Please reproduce the final stretch of the listing below: the line that contains "apply Sorted_inv in" and all lines after it, verbatim, with nothing else.

- - - - - - -

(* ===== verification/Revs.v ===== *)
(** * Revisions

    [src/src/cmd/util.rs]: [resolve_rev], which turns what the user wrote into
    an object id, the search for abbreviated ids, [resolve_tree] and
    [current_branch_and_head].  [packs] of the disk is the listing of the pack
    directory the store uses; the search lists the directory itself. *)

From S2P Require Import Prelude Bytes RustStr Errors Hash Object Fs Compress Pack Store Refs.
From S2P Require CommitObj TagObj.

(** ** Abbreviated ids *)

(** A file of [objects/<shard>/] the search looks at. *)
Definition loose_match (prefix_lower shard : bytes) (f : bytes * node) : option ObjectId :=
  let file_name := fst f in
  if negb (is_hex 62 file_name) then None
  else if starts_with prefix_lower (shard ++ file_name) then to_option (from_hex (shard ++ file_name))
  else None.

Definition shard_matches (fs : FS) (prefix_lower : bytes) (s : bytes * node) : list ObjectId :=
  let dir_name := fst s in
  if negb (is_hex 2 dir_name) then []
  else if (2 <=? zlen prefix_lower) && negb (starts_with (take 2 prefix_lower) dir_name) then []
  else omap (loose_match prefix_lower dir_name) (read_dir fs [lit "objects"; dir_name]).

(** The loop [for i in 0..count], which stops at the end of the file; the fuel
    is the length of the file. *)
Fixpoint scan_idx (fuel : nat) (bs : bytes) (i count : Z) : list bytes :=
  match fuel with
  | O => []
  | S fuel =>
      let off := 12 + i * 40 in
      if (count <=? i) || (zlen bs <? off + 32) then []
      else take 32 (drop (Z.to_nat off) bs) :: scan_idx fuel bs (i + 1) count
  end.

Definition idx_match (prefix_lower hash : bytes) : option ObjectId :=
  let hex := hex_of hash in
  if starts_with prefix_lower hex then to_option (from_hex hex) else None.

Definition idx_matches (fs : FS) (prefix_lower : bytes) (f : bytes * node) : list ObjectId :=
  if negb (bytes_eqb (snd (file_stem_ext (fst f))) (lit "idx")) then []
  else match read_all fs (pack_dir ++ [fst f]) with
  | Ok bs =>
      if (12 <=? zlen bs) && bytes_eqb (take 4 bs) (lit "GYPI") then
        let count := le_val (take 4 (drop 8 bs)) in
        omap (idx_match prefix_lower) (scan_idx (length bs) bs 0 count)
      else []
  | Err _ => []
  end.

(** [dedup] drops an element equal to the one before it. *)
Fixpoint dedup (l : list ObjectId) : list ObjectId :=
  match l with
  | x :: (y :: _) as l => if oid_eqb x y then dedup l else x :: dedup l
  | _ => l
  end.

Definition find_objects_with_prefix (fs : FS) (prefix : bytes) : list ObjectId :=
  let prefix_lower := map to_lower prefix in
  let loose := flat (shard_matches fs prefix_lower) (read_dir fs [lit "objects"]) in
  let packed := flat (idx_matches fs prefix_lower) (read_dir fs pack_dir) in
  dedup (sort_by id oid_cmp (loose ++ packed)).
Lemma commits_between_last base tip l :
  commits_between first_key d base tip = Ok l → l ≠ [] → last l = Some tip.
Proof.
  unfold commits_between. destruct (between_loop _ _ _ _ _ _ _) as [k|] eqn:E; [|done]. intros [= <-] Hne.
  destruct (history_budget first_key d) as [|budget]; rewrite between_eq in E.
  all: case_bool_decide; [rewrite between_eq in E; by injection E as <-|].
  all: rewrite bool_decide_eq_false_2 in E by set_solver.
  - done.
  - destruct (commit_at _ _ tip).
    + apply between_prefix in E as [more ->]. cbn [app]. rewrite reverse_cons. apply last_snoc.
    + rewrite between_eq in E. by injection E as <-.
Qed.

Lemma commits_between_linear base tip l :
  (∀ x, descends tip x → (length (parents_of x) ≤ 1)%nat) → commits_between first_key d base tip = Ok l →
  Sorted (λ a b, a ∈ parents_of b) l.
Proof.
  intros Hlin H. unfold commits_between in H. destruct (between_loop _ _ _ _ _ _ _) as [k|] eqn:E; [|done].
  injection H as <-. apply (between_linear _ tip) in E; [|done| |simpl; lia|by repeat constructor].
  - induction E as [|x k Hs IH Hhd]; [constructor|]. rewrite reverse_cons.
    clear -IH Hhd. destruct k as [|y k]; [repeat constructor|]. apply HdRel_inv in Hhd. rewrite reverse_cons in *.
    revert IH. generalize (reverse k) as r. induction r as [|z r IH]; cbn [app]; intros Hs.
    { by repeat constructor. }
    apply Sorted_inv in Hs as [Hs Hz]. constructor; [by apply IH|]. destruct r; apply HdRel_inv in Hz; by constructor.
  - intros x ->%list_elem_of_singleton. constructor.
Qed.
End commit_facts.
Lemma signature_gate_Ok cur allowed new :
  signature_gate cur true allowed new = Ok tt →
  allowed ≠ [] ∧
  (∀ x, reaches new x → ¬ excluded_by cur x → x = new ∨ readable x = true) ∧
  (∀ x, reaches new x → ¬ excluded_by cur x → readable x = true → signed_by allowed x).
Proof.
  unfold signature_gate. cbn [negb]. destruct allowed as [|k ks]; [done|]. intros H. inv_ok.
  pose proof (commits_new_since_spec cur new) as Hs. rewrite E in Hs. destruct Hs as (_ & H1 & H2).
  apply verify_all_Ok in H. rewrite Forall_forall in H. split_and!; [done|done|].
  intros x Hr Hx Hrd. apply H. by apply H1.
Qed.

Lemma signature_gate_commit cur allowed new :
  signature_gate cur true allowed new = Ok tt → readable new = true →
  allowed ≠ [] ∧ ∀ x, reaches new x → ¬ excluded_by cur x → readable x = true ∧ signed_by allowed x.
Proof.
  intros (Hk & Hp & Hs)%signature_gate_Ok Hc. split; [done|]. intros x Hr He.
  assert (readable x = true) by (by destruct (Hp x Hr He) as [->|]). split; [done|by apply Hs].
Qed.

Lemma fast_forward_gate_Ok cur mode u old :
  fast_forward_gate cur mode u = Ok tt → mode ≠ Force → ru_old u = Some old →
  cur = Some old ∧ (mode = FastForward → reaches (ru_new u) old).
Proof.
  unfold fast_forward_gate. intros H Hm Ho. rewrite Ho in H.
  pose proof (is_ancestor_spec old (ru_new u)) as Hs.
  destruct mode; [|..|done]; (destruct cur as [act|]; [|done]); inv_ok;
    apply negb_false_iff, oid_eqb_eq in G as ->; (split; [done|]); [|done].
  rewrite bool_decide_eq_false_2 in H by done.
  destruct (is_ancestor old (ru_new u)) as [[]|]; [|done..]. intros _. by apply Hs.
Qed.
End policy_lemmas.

- - - - - - -

### ANSWER SPACE
    apply Sorted_inv in Hs as [Hs Hz]. constructor; [by apply IH|]. destruct r; apply HdRel_inv in Hz; by constructor.
  - intros x ->%list_elem_of_singleton. constructor.
Qed.
End commit_facts.
Lemma signature_gate_Ok cur allowed new :
  signature_gate cur true allowed new = Ok tt →
  allowed ≠ [] ∧
  (∀ x, reaches new x → ¬ excluded_by cur x → x = new ∨ readable x = true) ∧
  (∀ x, reaches new x → ¬ excluded_by cur x → readable x = true → signed_by allowed x).
Proof.
  unfold signature_gate. cbn [negb]. destruct allowed as [|k ks]; [done|]. intros H. inv_ok.
  pose proof (commits_new_since_spec cur new) as Hs. rewrite E in Hs. destruct Hs as (_ & H1 & H2).
  apply verify_all_Ok in H. rewrite Forall_forall in H. split_and!; [done|done|].
  intros x Hr Hx Hrd. apply H. by apply H1.
Qed.

Lemma signature_gate_commit cur allowed new :
  signature_gate cur true allowed new = Ok tt → readable new = true →
  allowed ≠ [] ∧ ∀ x, reaches new x → ¬ excluded_by cur x → readable x = true ∧ signed_by allowed x.
Proof.
  intros (Hk & Hp & Hs)%signature_gate_Ok Hc. split; [done|]. intros x Hr He.
  assert (readable x = true) by (by destruct (Hp x Hr He) as [->|]). split; [done|by apply Hs].
Qed.

Lemma fast_forward_gate_Ok cur mode u old :
  fast_forward_gate cur mode u = Ok tt → mode ≠ Force → ru_old u = Some old →
  cur = Some old ∧ (mode = FastForward → reaches (ru_new u) old).
Proof.
  unfold fast_forward_gate. intros H Hm Ho. rewrite Ho in H.
  pose proof (is_ancestor_spec old (ru_new u)) as Hs.
  destruct mode; [|..|done]; (destruct cur as [act|]; [|done]); inv_ok;
    apply negb_false_iff, oid_eqb_eq in G as ->; (split; [done|]); [|done].
  rewrite bool_decide_eq_false_2 in H by done.
  destruct (is_ancestor old (ru_new u)) as [[]|]; [|done..]. intros _. by apply Hs.
Qed.
End policy_lemmas.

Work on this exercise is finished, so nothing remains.